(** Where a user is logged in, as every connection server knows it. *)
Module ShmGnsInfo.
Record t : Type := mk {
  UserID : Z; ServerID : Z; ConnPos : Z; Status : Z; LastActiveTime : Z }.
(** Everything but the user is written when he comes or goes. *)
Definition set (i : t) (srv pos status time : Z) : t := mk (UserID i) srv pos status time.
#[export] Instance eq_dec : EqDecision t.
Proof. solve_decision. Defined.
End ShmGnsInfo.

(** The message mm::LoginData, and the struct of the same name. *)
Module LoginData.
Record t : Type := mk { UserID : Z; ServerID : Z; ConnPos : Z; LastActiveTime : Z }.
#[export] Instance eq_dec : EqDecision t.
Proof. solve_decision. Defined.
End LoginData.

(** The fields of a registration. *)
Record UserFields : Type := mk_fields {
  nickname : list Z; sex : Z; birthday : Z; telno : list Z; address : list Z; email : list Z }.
++++++++++++++++++++
§ **TO DO**: Transcribe the listing in full, keeping every line exact.

§ **EXERCISE RESULT**:
(** Where a user is logged in, as every connection server knows it. *)
Module ShmGnsInfo.
Record t : Type := mk {
  UserID : Z; ServerID : Z; ConnPos : Z; Status : Z; LastActiveTime : Z }.
(** Everything but the user is written when he comes or goes. *)
Definition set (i : t) (srv pos status time : Z) : t := mk (UserID i) srv pos status time.
#[export] Instance eq_dec : EqDecision t.
Proof. solve_decision. Defined.
End ShmGnsInfo.

(** The message mm::LoginData, and the struct of the same name. *)
Module LoginData.
Record t : Type := mk { UserID : Z; ServerID : Z; ConnPos : Z; LastActiveTime : Z }.
#[export] Instance eq_dec : EqDecision t.
Proof. solve_decision. Defined.
End LoginData.

(** The fields of a registration. *)
Record UserFields : Type := mk_fields {
  nickname : list Z; sex : Z; birthday : Z; telno : list Z; address : list Z; email : list Z }.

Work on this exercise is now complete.